Nei tempi bui del terrorismo internazionale una risposta potrebbe arrivare dalla «diplomazia umanitaria e femminista», che metta al centro delle relazioni tra gli Stati il rispetto dei diritti delle donne. E che si basi su quelle che da sempre sono considerate prerogative femminili: dialogo, saggezza e spirito di sacrificio. Ne è convinta l’imprenditrice Paola Diana, veneta di nascita e romana d’adozione, fresca autrice del libro “La salvezza del mondo” (Castelvecchi Editore), in cui difende il sapere e il lavoro delle donne come fattore chiave di crescita e sviluppo.
Il caso Wallström
Il modello di questa nuova diplomazia unitaria e femminista? La ministra svedese Margot Wallström, che a febbraio 2015 ha osato definire «medievali» le condizioni delle donne in Arabia Saudita, scatenando la reazione dei sauditi, che hanno richiamato il loro ambasciatore. Nessun altro Paese è intervenuto in difesa di Stoccolma, lasciata da sola a gestire la crisi diplomatica. Che cosa sarebbe accaduto se invece l’Unione europea, gli Usa, il Canada, la Russia, la Cina e il Giappone avessero sostenuto la Svezia chiarendo che non esistono giustificazioni religiose alla sottomissione femminile?
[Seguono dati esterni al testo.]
(** ** What [apply] leaves alone *)

Lemma copy_output_node_frame self node s s' c :
  _copy_output_node self node s = (Ok c, s') ->
  _cur_graph s' = _cur_graph s /\
  _cur_transform_dict s' = _cur_transform_dict s.
Proof.
  unfold _copy_output_node. intros Hrun.
  destruct (dict_get (reverse_node_dict self) node) as [in_node|].
  - apply bind_Ok in Hrun. destruct Hrun as (tr & s1 & Hg & Hrun).
    apply gets_Ok in Hg. destruct Hg as [-> ->].
    apply bind_Ok in Hrun. destruct Hrun as (t & s1 & Hl & Hrun).
    apply lift_Ok in Hl. destruct Hl as [_ ->].
    apply bind_Ok in Hrun. destruct Hrun as (v & s1 & Hl & Hrun).
    apply lift_Ok in Hl. destruct Hl as [_ ->].
    apply bind_Ok in Hrun. destruct Hrun as (nc & s1 & Hnew & Hrun).
    unfold new_Node in Hnew. injection Hnew as <- <-.
    apply bind_Ok in Hrun. destruct Hrun as ([] & s2 & Happ & Hrun).
    unfold cur_node_dict_append in Happ. apply modify_Ok in Happ. subst s2.
    apply ret_Ok in Hrun. destruct Hrun as [_ ->]. auto.
  - apply bind_Ok in Hrun. destruct Hrun as (v & s1 & Hl & Hrun).
    apply lift_Ok in Hl. destruct Hl as [_ ->].
    unfold new_Node in Hrun. injection Hrun as _ <-. auto.
Qed.

Section GraphInvariant.
Variable m : dict vertex vertex.
Variable J : DiGraph -> Prop.
Hypothesis J_add_edge : forall u w o g, J g -> J (add_edge u w o g).
Hypothesis J_shift_orders : forall p c d g, J g -> J (shift_orders p c d g).
Hypothesis J_remove_edge : forall u w g g',
  image m u -> image m w -> J g -> remove_edge u w g = Ok g' -> J g'.
Hypothesis J_remove_node : forall x g g',
  image m x -> J g -> remove_node x g = Ok g' -> J g'.

(** The state kept by the helpers: the graph satisfies [J] and the match in
    use is [m]. *)
Lemma remove_mapped_edges_rec_keeps self depth : forall node s s' u,
  J (_cur_graph s) -> _cur_transform_dict s = m ->
  _remove_mapped_edges_rec self depth node s = (Ok u, s') ->
  J (_cur_graph s') /\ _cur_transform_dict s' = m.
Proof.
  induction depth as [|d IH]; intros node s s' u Hj Hm Hrun; simpl in Hrun;
    [discriminate|].
  apply bind_Ok in Hrun. destruct Hrun as (tr & s1 & Hg & Hrun).
  apply gets_Ok in Hg. destruct Hg as [-> ->].
  apply bind_Ok in Hrun. destruct Hrun as (succs & s1 & Hs & Hrun).
  apply lift_Ok in Hs. destruct Hs as [_ ->].
  revert Hrun.
  apply (forM__inv (fun t => J (_cur_graph t) /\ _cur_transform_dict t = m));
    [|auto].
  intros x s1 s2 _ [Hi Ht] Hb.
  apply bind_Ok in Hb. destruct Hb as (a & s3 & Ha & Hb).
  apply lift_Ok in Ha. destruct Ha as [Ha ->].
  apply bind_Ok in Hb. destruct Hb as (b & s3 & Hv & Hb).
  apply lift_Ok in Hv. destruct Hv as [Hv ->].
  apply dict_getitem_Ok, dict_get_In in Ha, Hv. rewrite Hm in Ha, Hv.
  apply bind_Ok in Hb. destruct Hb as ([] & s3 & Hrm & Hb).
  apply graph_try_Ok in Hrm. destruct Hrm as (g & Hrm & ->).
  apply IH in Hb; [assumption | | assumption].
  simpl. eapply J_remove_edge; [| |exact Hi|exact Hrm]; eexists; eassumption.
Qed.

Lemma add_output_graph_rec_keeps self depth : forall n c s s' u,
  J (_cur_graph s) -> _cur_transform_dict s = m ->
  _add_output_graph_rec self depth n c s = (Ok u, s') ->
  J (_cur_graph s') /\ _cur_transform_dict s' = m.
Proof.
  induction depth as [|d IH]; intros n c s s' u Hj Hm Hrun; simpl in Hrun;
    [discriminate|].
  apply bind_Ok in Hrun. destruct Hrun as (succs & s1 & Hs & Hrun).
  apply lift_Ok in Hs. destruct Hs as [_ ->].
  revert Hrun.
  apply (forM__inv (fun t => J (_cur_graph t) /\ _cur_transform_dict t = m));
    [|auto].
  intros x s1 s2 _ [Hi Ht] Hb.
  apply bind_Ok in Hb. destruct Hb as (nc & s3 & Hcopy & Hb).
  apply copy_output_node_frame in Hcopy. destruct Hcopy as [Hg3 Ht3].
  apply bind_Ok in Hb. destruct Hb as (o & s4 & Ho & Hb).
  apply lift_Ok in Ho. destruct Ho as [_ ->].
  apply bind_Ok in Hb. destruct Hb as ([] & s4 & Hadd & Hb).
  apply graph_do_Ok in Hadd. subst s4.
  apply IH in Hb; [assumption | | simpl; congruence].
  simpl. apply J_add_edge. now rewrite Hg3.
Qed.

Lemma add_output_graph_keeps self depth s s' u :
  J (_cur_graph s) -> _cur_transform_dict s = m ->
  _add_output_graph self depth s = (Ok u, s') ->
  J (_cur_graph s') /\ _cur_transform_dict s' = m.
Proof.
  intros Hj Hm Hrun. unfold _add_output_graph in Hrun.
  apply bind_Ok in Hrun. destruct Hrun as ([] & s1 & Hmod & Hrun).
  apply modify_Ok in Hmod. subst s1.
  apply bind_Ok in Hrun. destruct Hrun as (succs & s1 & Hs & Hrun).
  apply lift_Ok in Hs. destruct Hs as [_ ->].
  revert Hrun.
  apply (forM__inv (fun t => J (_cur_graph t) /\ _cur_transform_dict t = m));
    [|auto].
  intros x s1 s2 _ [Hi Ht] Hb.
  apply bind_Ok in Hb. destruct Hb as (nc & s3 & Hcopy & Hb).
  apply copy_output_node_frame in Hcopy. destruct Hcopy as [Hg3 Ht3].
  apply bind_Ok in Hb. destruct Hb as ([] & s4 & Hadd & Hb).
  eapply add_output_graph_rec_keeps; [| |exact Hb].
  - destruct (dict_mem (reverse_node_dict self) x).
    + apply ret_Ok in Hadd. destruct Hadd as [_ ->]. now rewrite Hg3.
    + apply graph_do_Ok in Hadd. subst s4. simpl.
      apply J_add_edge. now rewrite Hg3.
  - destruct (dict_mem (reverse_node_dict self) x).
    + apply ret_Ok in Hadd. destruct Hadd as [_ ->]. congruence.
    + apply graph_do_Ok in Hadd. subst s4. simpl. congruence.
Qed.

Lemma add_copies_keeps pre c i_nodes : forall g,
  J g -> J (add_copies pre c i_nodes g).
Proof.
  unfold add_copies. induction i_nodes as [|x r IH]; simpl; intros g Hj; auto.
Qed.

Lemma apply_graph_node_keeps rtd cnd x s s' u :
  image m x -> J (_cur_graph s) ->
  apply_graph_node rtd cnd x s = (Ok u, s') ->
  J (_cur_graph s').
Proof.
  intros Hx Hj Hrun. unfold apply_graph_node in Hrun.
  assert (Hdel : forall t w t', J (_cur_graph t) ->
             graph_try (remove_node x) t = (Ok w, t') -> J (_cur_graph t')).
  { intros t w t' Ht Hrm. apply graph_try_Ok in Hrm.
    destruct Hrm as (g & Hrm & ->). simpl. eapply J_remove_node; eauto. }
  destruct (dict_get cnd x) as [out_nodes|].
  - apply bind_Ok in Hrun. destruct Hrun as (preds & s1 & Hp & Hrun).
    apply graph_get_Ok in Hp. destruct Hp as [_ ->].
    apply bind_Ok in Hrun. destruct Hrun as ([] & s1 & Hloop & Hrun).
    assert (H1 : J (_cur_graph s1)).
    { revert Hloop. apply (forM__inv (fun t => J (_cur_graph t))); [|assumption].
      intros p t1 t2 _ Hi Hb. apply reattach_pred_run in Hb.
      destruct Hb as [[_ ->]|(_ & c & _ & ->)]; [assumption|].
      simpl. apply add_copies_keeps, J_shift_orders, Hi. }
    apply bind_Ok in Hrun. destruct Hrun as (succs & s2 & Hs & Hrun).
    apply graph_get_Ok in Hs. destruct Hs as [_ ->].
    apply bind_Ok in Hrun. destruct Hrun as ([] & s2 & Hloop2 & Hrun).
    assert (H2 : J (_cur_graph s2)).
    { revert Hloop2. apply (forM__inv (fun t => J (_cur_graph t)));
        [|assumption].
      intros q t1 t2 _ Hi Hb. unfold reattach_suc in Hb.
      destruct (dict_mem rtd q).
      - apply ret_Ok in Hb. destruct Hb as [_ ->]. assumption.
      - revert Hb. apply (forM__inv (fun t => J (_cur_graph t))); [|assumption].
        intros v r1 r2 _ Hjr Hc.
        apply bind_Ok in Hc. destruct Hc as (o & r3 & Ho & Hc).
        apply graph_get_Ok in Ho. destruct Ho as [_ ->].
        apply graph_do_Ok in Hc. subst r2. simpl. now apply J_add_edge. }
    eauto.
  - unfold collect_orphan in Hrun.
    apply bind_Ok in Hrun. destruct Hrun as (g & s1 & Hg & Hrun).
    apply gets_Ok in Hg. destruct Hg as [-> ->].
    apply bind_Ok in Hrun. destruct Hrun as (no_out & s1 & Hd & Hrun).
    apply lift_Ok in Hd. destruct Hd as [_ ->].
    destruct no_out.
    + apply bind_Ok in Hrun. destruct Hrun as (no_in & s1 & Hd & Hrun).
      apply lift_Ok in Hd. destruct Hd as [_ ->].
      destruct no_in; [eauto|].
      apply bind_Ok in Hrun. destruct Hrun as (preds & s1 & Hp & Hrun).
      apply lift_Ok in Hp. destruct Hp as [_ ->].
      destruct (mem root_node preds); [eauto|].
      apply ret_Ok in Hrun. destruct Hrun as [_ ->]. assumption.
    + apply ret_Ok in Hrun. destruct Hrun as [_ ->]. assumption.
Qed.

Lemma apply_keeps self depth g copy s r s' :
  J g -> apply self depth g m copy s = (Ok r, s') -> J (_cur_graph s').
Proof.
  intros Hj Hrun. destruct copy; [discriminate|].
  unfold apply in Hrun.
  apply bind_Ok in Hrun. destruct Hrun as (gm & s1 & Hr & Hrun).
  apply ret_Ok in Hr. destruct Hr as [-> ->]. simpl in Hrun.
  apply bind_Ok in Hrun. destruct Hrun as ([] & s1 & Hs & Hrun).
  apply modify_Ok in Hs. subst s1.
  apply bind_Ok in Hrun. destruct Hrun as ([] & s1 & Hs & Hrun).
  apply modify_Ok in Hs. subst s1.
  apply bind_Ok in Hrun. destruct Hrun as (in_nodes & s1 & Hs & Hrun).
  apply lift_Ok in Hs. destruct Hs as [_ ->].
  apply bind_Ok in Hrun. destruct Hrun as ([] & s1 & Hphase1 & Hrun).
  assert (H1 : J (_cur_graph s1) /\ _cur_transform_dict s1 = m).
  { revert Hphase1.
    apply (forM__inv (fun t => J (_cur_graph t) /\ _cur_transform_dict t = m));
      [|auto].
    intros x t1 t2 _ [Hi Ht] Hb.
    eapply remove_mapped_edges_rec_keeps; eauto. }
  destruct H1 as [H1 Ht1].
  apply bind_Ok in Hrun. destruct Hrun as ([] & s2 & Hphase2 & Hrun).
  apply add_output_graph_keeps in Hphase2; [|assumption|assumption].
  destruct Hphase2 as [H2 _].
  apply bind_Ok in Hrun. destruct Hrun as (cnd & s3 & Hg & Hrun).
  apply gets_Ok in Hg. destruct Hg as [-> ->].
  apply bind_Ok in Hrun. destruct Hrun as ([] & s3 & Hphase3 & Hrun).
  apply ret_Ok in Hrun. destruct Hrun as [_ ->].
  revert Hphase3. apply (forM__inv (fun t => J (_cur_graph t))); [|assumption].
  intros x t1 t2 Hx Hi Hb.
  eapply apply_graph_node_keeps; [|exact Hi|exact Hb].
  apply reverse_dict_keys in Hx. exact Hx.
Qed.
End GraphInvariant.

Lemma add_node_nodes g n v : In v (nodes g) -> In v (nodes (add_node g n)).
Proof.
  unfold add_node. destruct (has_node g n); simpl; [auto|].
  intros Hv. apply in_or_app. auto.
Qed.

Lemma set_edge_keeps_pair (es : list (vertex * vertex * Z)) a b o u v o1 :
  In (u, v, o1) es -> exists o', In (u, v, o') (set_edge es a b o).
Proof.
  intros Hin. destruct (eq_dec u a) as [->|Hu].
  - destruct (eq_dec v b) as [->|Hv].
    + exists o. apply set_edge_In_new.
    + exists o1. apply set_edge_In_old; [assumption | right; exact Hv].
  - exists o1. apply set_edge_In_old; [assumption | left; exact Hu].
Qed.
Diritti delle donne: diritti umani inalienabili
La tesi di Diana, anche alla luce degli ultimi attentati nel cuore dell’Europa, è che il terrorismo sia il frutto di una cultura maschilista profondamente radicata in molte società, imbevuta di aggressività e sopraffazioni. «Da secoli – fa notare l’imprenditrice, presidente dell’associazione PariMerito – il potere politico e diplomatico è nelle mani degli uomini. La cultura maschile scandisce tempi e modi della nostra società e liberare le donne da questa schiavitù silenziosa è in fondo alla lista delle priorità, come i loro bisogni». Da qui l’esigenza di una diplomazia diversa, fondata sul principio che i diritti delle donne sono diritti umani inalienabili che non possono essere negati né per religione né per cultura né per tradizione.
Vincolare aiuti al rispetto dei diritti
Una battaglia di civiltà di cui, per Diana, l’Europa dovrebbe farsi portatrice. Non a parole. Il presupposto concreto dovrebbe essere quello di vincolare gli aiuti economici ai Paesi al rispetto dei diritti delle donne. E poi quello di sostenere le associazioni che combattono per la democrazia e la salvaguardia dei diritti umani negli Stati in via di sviluppo. «È un approccio semplice, pragmatico ed efficace», scrive l’autrice nel libro. «Migliaia di donne, ogni giorno, si battono senza mezzi e senza voce per migliorare le società in cui vivono. Aiutandole, velocizzeremmo i processi interni di democratizzazione di quei Paesi». Se decine di Stati si muovessero in questa direzione, sostiene Diana, potrebbero cambiare il mondo. E salvarlo. Perché «la condizione femminile è il termometro sociale e politico di una nazione. Più una donna ha diritti e libertà più quel sistema si avvicina a una democrazia perfetta. Più soprusi e discriminazioni le donne subiscono, più la politica nazionale assume tratti di autoritarismo e corruzione».
Il lavoro femminile come liberazione
Il libro esplora tante dimensioni, dal confine tra religione e fanatismo al lavoro femminile come liberazione, antidoto agli squilibri che avvelenano le società. Riporta in calce la proposta di legge per introdurre in Italia il “Bonus Care”, cui Diana si dedica da tempo: una detrazione annua dell’80% delle spese sostenute per contratti di lavoro a colf, baby sitter e badanti da parte di donne lavoratrici, dipendenti o autonome. Per aiutare a schiodare l’Italia da quel tasso di occupazione femminile fermo al 47,5%, così lontanto dal 60% previsto dal Trattato di Lisbona.
Ora tocca agli uomini
Il femminismo difeso dall’imprenditrice in tutto il volume è sinonimo di libertà e uguaglianza, e come tale può essere appannaggio anche degli uomini. Non è un caso che l’uscita del libro sia stata accompagnata da una campagna social con l’hashtag #iosonofemminista il cui cuore è un video di tanti uomini che, sulla scia del premier canadese Justin Trudeau, si dichiarano orgogliosamente femministi. Tra loro il sociologo Domenico De Masi, il celebrity chef italo-canadese David Rocco, l’esperto di innovazione Edoardo Colombo e il dirigente televisivo David Bogi. Prossima battaglia? «Quella con la Rai - dice Diana - per avere pari rappresentanza di genere nei talk show e quella con le aziende perché adottino un codice etico per i convegni e inizino a chiamare pari relatrici donne. In Italia la situazione della visibilità per le donne è drammatica».